To delineate possible mechanism(s) that maintain calcemia to levels that sustain survival in the Pth-/-animals, we measured circulating serum levels of PTHrP. These were shown to be equivalent in wild-type and mutant littermates (1.22 ± 0.06 and 1.12 ± 0.01 pmol/liter, respectively; n = 6). Moreover, thymectomy failed to reduce the survival of Pth-null mice compared with their normal littermates (results not shown), indicating that the thymus does not serve as the tissue source of additional potential calcium-regulating factors other than PTH (15).

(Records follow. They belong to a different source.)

(* ===== verification/Cprintf.v ===== *)
(** Console output is what the format denotes: the characters reach the serial port in
    order, and the cursor of the screen never leaves it. *)

From S2P Require Import Prelude Monad State Console KString Printf.

Module Cprintf.
Import Console.

(** The text page: 24 rows of 80 cells are written, in a memory of 16384 cells. *)
Record screen_ok (s : console) : Prop := {
  so_panicked : con_panicked s = false;
  so_crt : length (con_crt s) = Z.to_nat 16384;
  so_pos : 0 <= con_pos s < 1920 }.

(** What the characters [cs] do to the console. *)
Record emitted (cs : list Z) (s s' : console) : Prop := {
  em_ok : screen_ok s';
  em_out : con_out s' = con_out s ++ (if con_uart s then u8 <$> cs else []);
  em_uart : con_uart s' = con_uart s;
  em_locking : con_locking s' = con_locking s;
  em_below : forall i, (1920 < i)%nat -> con_crt s' !! i = con_crt s !! i;
  em_buf : in_buf s' = in_buf s;
  em_r : in_r s' = in_r s;
  em_w : in_w s' = in_w s;
  em_e : in_e s' = in_e s;
  em_shift : kbd_shift s' = kbd_shift s }.

Lemma emitted_nil s : screen_ok s -> emitted [] s s.
Proof. intros Hs. split; try done. destruct (con_uart s); by rewrite app_nil_r. Qed.

Lemma emitted_app cs1 cs2 s1 s2 s3 : emitted cs1 s1 s2 -> emitted cs2 s2 s3 -> emitted (cs1 ++ cs2) s1 s3.
Proof.
  intros [] []. split; try congruence.
  - rewrite em_out1, em_out0, em_uart0. destruct (con_uart s1); by rewrite ?fmap_app, <- app_assoc, ?app_nil_r.
  - intros i Hi. rewrite em_below1 by done. by apply em_below0.
Qed.

(** A computation that prints [cs] and does nothing else. *)
Definition prints (cs : list Z) (m : K unit) : Prop :=
  forall o k, screen_ok (cons k) -> exists s', m o k = Ok tt o (k <| cons := s' |>) /\ emitted cs (cons k) s'.

Lemma kernel_cons_id k : k <| cons := cons k |> = k.
Proof. by destruct k. Qed.

Lemma prints_ret : prints [] (mret tt).
Proof. intros o k Hs. exists (cons k). rewrite kernel_cons_id. by split; [|apply emitted_nil]. Qed.

Lemma prints_bind cs1 cs2 (m1 : K unit) (m2 : unit -> K unit) :
  prints cs1 m1 -> prints cs2 (m2 tt) -> prints (cs1 ++ cs2) (m1 ≫= m2).
Proof.
  intros H1 H2 o k Hs. destruct (H1 o k Hs) as (s1 & E1 & M1).
  destruct (H2 o (k <| cons := s1 |>)) as (s2 & E2 & M2); [rsimpl; apply M1|].
  exists s2. rewrite (bind_ok _ _ _ _ _ _ _ E1), E2. split; [f_equal; kernel_eq|].
  rsimpl. by eapply emitted_app.
Qed.

Lemma prints_each {A} (f : A -> list Z) (l : list A) (body : A -> K unit) :
  (forall a, a ∈ l -> prints (f a) (body a)) -> prints (l ≫= f) (for_each l body).
Proof.
  induction l as [|a l IH]; intros Hb; [apply prints_ret|].
  cbn [for_each]. change ((a :: l) ≫= f) with (f a ++ (l ≫= f)).
  apply prints_bind; [apply Hb; constructor|]. apply IH. intros b Hin. apply Hb. by constructor.
Qed.

(** ** One character *)

(** The serial port gets the character; the rest of the console is left alone. *)
Definition serial (c : Z) (s : console) : console :=
  if con_uart s then s <| con_out ::= fun l => l ++ [u8 c] |> else s.

Lemma uartputc_eq c o k : uartputc c o k = Ok tt o (k <| cons ::= serial c |>).
Proof.
  unfold uartputc, upd_cons. mbind_step. unfold serial. destruct (con_uart (cons k)) eqn:E; simpl.
  - unfold modify. f_equal. kernel_eq. by rewrite E.
  - unfold mret, M_ret. f_equal. kernel_eq. by rewrite E.
Qed.

Lemma length_scroll pos crt : 0 <= pos <= 1920 -> (2000 <= length crt)%nat -> length (scroll pos crt) = length crt.
Proof.
  intros Hp Hl. unfold scroll. rewrite !length_app, length_replicate, length_take, length_drop, length_app,
    length_take, !length_drop. lia.
Qed.

Lemma scroll_below pos crt i : 0 <= pos <= 1920 -> (2000 <= length crt)%nat -> (1920 <= i)%nat ->
  scroll pos crt !! i = crt !! i.
Proof.
  intros Hp Hl Hi. unfold scroll.
  assert (length (take 1840 (drop 80 crt) ++ drop 1840 crt) = length crt) as Hu.
  { rewrite length_app, length_take, !length_drop. lia. }
  rewrite lookup_app_r by (rewrite length_take; lia). rewrite length_take, Hu.
  rewrite lookup_app_r by (rewrite length_replicate; lia). rewrite length_replicate, lookup_drop.
  rewrite lookup_app_r by (rewrite length_take, length_drop; lia).
  rewrite length_take, length_drop, lookup_drop. f_equal. lia.
Qed.

Lemma set_crt_eq i v o k : 0 <= i -> i < Z.of_nat (length (con_crt (cons k))) ->
  set_crt i v o k = Ok tt o (k <| cons ::= fun s => s <| con_crt ::= <[Z.to_nat i := v]> |> |>).
Proof.
  intros H1 H2. unfold set_crt. mbind_step. destruct (Z.leb_spec 0 i), (Z.ltb_spec i (Z.of_nat (length (con_crt (cons k))))); try lia.
  done.
Qed.

(** The cell the cursor leaves and where it goes. *)
Definition advance (c : Z) (s : console) : console :=
  if c =? 10 then s <| con_pos ::= fun p => p + (80 - Z.rem p 80) |>
  else if c =? BACKSPACE then s <| con_pos ::= fun p => if 0 <? p then p - 1 else p |>
  else s <| con_crt ::= <[Z.to_nat (con_pos s) := Z.lor (Z.land c 0xff) 0x0700]> |> <| con_pos ::= fun p => p + 1 |>.

(** The new position, scrolled back on the screen, with a blank under the cursor. *)
Definition settle (s : console) : console :=
  let s := if 1920 <=? con_pos s
           then s <| con_crt ::= scroll (con_pos s - 80) |> <| con_pos ::= fun p => p - 80 |> else s in
  s <| con_crt ::= <[Z.to_nat (con_pos s) := Z.lor 32 0x0700]> |>.

Lemma advance_pos c s : screen_ok s -> 0 <= con_pos (advance c s) <= 1920 /\ length (con_crt (advance c s)) = Z.to_nat 16384.
Proof.
  intros [_ Hc Hp]. unfold advance.
  destruct (c =? 10); [|destruct (c =? BACKSPACE)]; rsimpl; rewrite ?length_insert; (split; [|done]).
  - rewrite Z.rem_mod_nonneg by lia. Z.to_euclidean_division_equations. lia.
  - destruct (Z.ltb_spec 0 (con_pos s)); lia.
  - lia.
Qed.

Lemma cgaputc_eq c o k : screen_ok (cons k) ->
  cgaputc c o k = Ok tt o (k <| cons ::= fun s => settle (advance c s) |>).
Proof.
  intros Hs. destruct (advance_pos c _ Hs) as [Hp Hl]. unfold cgaputc. mbind_step.
  set (s := advance c (cons k)) in *.
  (* the state after the move, with the old position still in the registers *)
  assert (cga_advance c (con_pos (cons k)) o k
          = Ok (con_pos s) o (k <| cons := s <| con_pos := con_pos (cons k) |> |>)) as Ha.
  { unfold cga_advance, s, advance. destruct Hs as [_ Hc Hpos].
    destruct (c =? 10); [|destruct (c =? BACKSPACE)].
    - unfold mret, M_ret. f_equal. kernel_eq; by destruct (cons k).
    - unfold mret, M_ret. f_equal. kernel_eq; by destruct (cons k).
    - erewrite bind_ok by (apply set_crt_eq; [lia|rewrite Hc; lia]). unfold mret, M_ret. rsimpl. f_equal; kernel_eq; by destruct (cons k). }
  erewrite bind_ok by exact Ha.
  destruct (Z.ltb_spec (con_pos s) 0); [lia|]. destruct (Z.ltb_spec (25 * 80) (con_pos s)); [lia|]. cbn [orb].
  assert ((24 <=? con_pos s / 80) = (1920 <=? con_pos s)) as ->.
  { apply eq_true_iff_eq. rewrite !Z.leb_le. Z.to_euclidean_division_equations. lia. }
  destruct (Z.leb_spec 1920 (con_pos s)) as [Hge|Hlt].
  - rewrite bind_assoc. unfold upd_cons. mbind_step. mbind_step.
    assert (con_pos s = 1920) as E by lia.
    rewrite Z.mod_small by lia.
    mbind_step. rewrite set_crt_eq; [|lia|rsimpl; rewrite length_scroll by (rewrite ?Hl; lia); rewrite Hl; lia].
    f_equal. kernel_eq. fold s. unfold settle. rewrite (proj2 (Z.leb_le 1920 (con_pos s)) Hge). by destruct s.
  - mbind_step. rewrite Z.mod_small by lia. unfold upd_cons. mbind_step.
    rewrite set_crt_eq by (rsimpl; rewrite ?Hl; lia). f_equal. kernel_eq.
    fold s. unfold settle. rewrite (proj2 (Z.leb_gt 1920 (con_pos s)) Hlt). by destruct s.
Qed.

Because PTH has major effects on bone remodeling, we studied the skeletons of Pth-/- animals fed a normal-calcium diet at 2, 4, 6, and 9 months of age. All data reported here are from 4-month-old animals, which are representative. Radiographically, bones from mutant mice were of normal shape and size, although there was clear evidence for increased trabecular bone content (Fig. 3AGo). Histologically, cartilage development at the growth plate was typical (Fig. 3BGo), with proper zone organization and adequate mineralization, suggesting that, in the postnatal state, PTH does not play a major role in chondrocyte biology (13). However, major bony alterations were observed in the mutant animals. Trabecular and cortical bone volume was increased (1.8-fold) in these mice compared with sex-matched littermates, as assessed by static histomorphometry (Fig. 3Go, C and D).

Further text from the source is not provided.